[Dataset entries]
Segment Open

Lemma alike_flows B B' p q : alike B B' -> flows B p q <-> flows B' p q.
Proof.
  intros Ha. split; intros (k & e & He & <-).
  - destruct (alike_edge B B' _ _ _ _ Ha He) as (e' & He' & Hp & _). by exists k, e'.
  - destruct (alike_edge B' B _ _ _ _ ltac:(done) He) as (e' & He' & Hp & _). by exists k, e'.
Qed.

Lemma alike_points B B' s p : alike B B' -> points B' s p = points B s p.
Proof.
  intros Ha. unfold points, view. destruct (try_get B p) as [b|] eqn:Hb.
  - destruct (alike_get B B' p b Ha Hb) as (b' & -> & Hs). apply (skeleton_edges b b' s) in Hs. cbn. f_equal. rewrite <- !list_fmap_compose.
    apply (f_equal (fmap point)) in Hs. rewrite <- !list_fmap_compose in Hs. exact Hs.
  - destruct Ha as [_ H]. specialize (H p). rewrite Hb in H. by destruct (try_get B' p).
Qed.

Lemma alike_numbered B B' graph l : alike B B' -> numbered B graph l -> numbered B' graph l.
Proof.
  intros Ha Hn. split; try apply Hn.
  - destruct (num_graph _ _ _ Hn) as (g & Hg & Hl). destruct (alike_get B B' graph g Ha Hg) as (g' & Hg' & Hs). exists g'. split; [done|].
    apply skeleton_fields in Hs as (_ & _ & _ & -> & _). done.
  - intros i p Hi. destruct (num_index _ _ _ Hn i p Hi) as (b & Hb & Hx). destruct (alike_get B B' p b Ha Hb) as (b' & Hb' & Hs). exists b'. split; [done|].
    by apply skeleton_fields in Hs as (_ & _ & -> & _).
  - intros p q Hf. apply (alike_flows B B' p q Ha) in Hf. by apply (num_closed _ _ _ Hn).
  - intros i p Hi Hp. destruct (num_early _ _ _ Hn i p Hi Hp) as (j & q & Hj & Hq & Hf). exists j, q. split; [done|]. split; [done|]. by apply (alike_flows B B' q p Ha).
Qed.

(** A flag that the search for irreducible edges does not touch. *)
Lemma same_label f e e' : Z.land (u32 (Z.lnot FREE_LABELS)) f = f -> without (label e') FREE_LABELS = without (label e) FREE_LABELS ->
  has_label f e' = has_label f e.
Proof.
  intros Hf He. unfold has_label. unfold without in He. rewrite <- Hf, !Z.land_assoc. by rewrite He.
Qed.

Lemma edit_alike B p b f : try_get B p = Some b -> skeleton (f b) = skeleton b ->
  exists B', edit B p f = Ok B' /\ alike B B' /\ forall q, try_get B' q = if decide (q = p) then Some (f b) else try_get B q.
Proof.
  intros Hb Hf. rewrite (edit_eq _ _ _ _ Hb). eexists. split; [done|].
  assert (Hget : forall q, try_get (map_blocks (fun q x => if decide (q = p) then f x else x) B) q = if decide (q = p) then Some (f b) else try_get B q).
  { intros q. rewrite try_get_map. destruct (decide (q = p)) as [->|]; [by rewrite Hb|by destruct (try_get B q)]. }
  split; [|done]. split; [apply length_imap|]. intros q. rewrite Hget. destruct (decide (q = p)) as [->|]; [|done]. rewrite Hb. cbn. by rewrite Hf.
Qed.

Lemma skeleton_relabel b g : (forall s, with_label (fun l => without l FREE_LABELS) <$> g s (edges s b) = with_label (fun l => without l FREE_LABELS) <$> edges s b) ->
  skeleton (with_edges g b) = skeleton b.
Proof. intros Hg. pose proof (Hg Into) as H1. pose proof (Hg OutOf) as H2. cbn in H1, H2. unfold skeleton, clear_labels, with_edges. cbn. by rewrite H1, H2. Qed.

Lemma alter_free f k (l : list BlockEdge) : (forall x, without (f x) FREE_LABELS = without x FREE_LABELS) ->
  with_label (fun l => without l FREE_LABELS) <$> alter (with_label f) k l = with_label (fun l => without l FREE_LABELS) <$> l.
Proof.
  intros Hf. apply list_eq. intros i. rewrite !list_lookup_fmap, list_lookup_alter. destruct (decide (k = i)) as [->|]; [|done].
  destruct (l !! i) as [e|]; [|done]. cbn. unfold with_label. cbn. by rewrite Hf.
Qed.

Lemma relabel_alike B x k e f : edges_ok B -> edge_at B OutOf x k e -> (forall l, without (f l) FREE_LABELS = without l FREE_LABELS) ->
  exists B', relabel_out_edge f B x (Z.of_nat k) = Ok B' /\ alike B B' /\ forall p, rest <$> try_get B' p = rest <$> try_get B p.
Proof.
  intros Hok He Hf. destruct (relabel_ok f B x k e Hok He) as (B' & j & E & _ & Hs & _ & HB). exists B'. split; [done|].
  split; [|intros p; by apply same_rest_rest]. rewrite HB. unfold map_edges. rewrite map_blocks_comp. split; [apply length_imap|].
  intros p. rewrite try_get_map. destruct (try_get B p) as [b|]; [|done]. cbn [fmap option_fmap option_map]. f_equal.
  rewrite skeleton_relabel; [rewrite skeleton_relabel; [done|]|]; intros s; rewrite ?with_edges_edges; unfold at_list;
    (destruct (decide _); [by apply alter_free|done]).
Qed.

Lemma without_lor l f m : Z.land f (u32 (Z.lnot m)) = 0 -> without (Z.lor l f) m = without l m.
Proof. intros Hf. unfold without. by rewrite Z.land_lor_distr_l, Hf, Z.lor_0_r. Qed.

Lemma without_without l f m : Z.land (u32 (Z.lnot f)) (u32 (Z.lnot m)) = u32 (Z.lnot m) -> without (without l f) m = without l m.
Proof. intros Hf. unfold without. by rewrite <- Z.land_assoc, Hf. Qed.

Lemma skeleton_mark b : skeleton (set_mark b) = skeleton b.
Proof. unfold skeleton, set_mark, clear_labels, with_edges, with_flags, with_copymap. cbn -[without]. by rewrite without_lor. Qed.

Lemma skeleton_unmark b u : skeleton (with_copymap u (clear_mark b)) = skeleton b.
Proof. unfold skeleton, clear_mark, clear_labels, with_edges, with_flags, with_copymap. cbn -[without]. by rewrite without_without. Qed.

Definition has_flag (f : Z) (b : FlowBlock) : bool := negb (Z.land (flags b) f =? 0).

Segment Closed

** Work request **
Begin at the line that has "destruct (l !!" in the entries above; stop after the line that has "intros Hok He". Transcribe exactly those lines and no others.

** Answer to the problem **
  destruct (l !! i) as [e|]; [|done]. cbn. unfold with_label. cbn. by rewrite Hf.
Qed.

Lemma relabel_alike B x k e f : edges_ok B -> edge_at B OutOf x k e -> (forall l, without (f l) FREE_LABELS = without l FREE_LABELS) ->
  exists B', relabel_out_edge f B x (Z.of_nat k) = Ok B' /\ alike B B' /\ forall p, rest <$> try_get B' p = rest <$> try_get B p.
Proof.
  intros Hok He Hf. destruct (relabel_ok f B x k e Hok He) as (B' & j & E & _ & Hs & _ & HB). exists B'. split; [done|].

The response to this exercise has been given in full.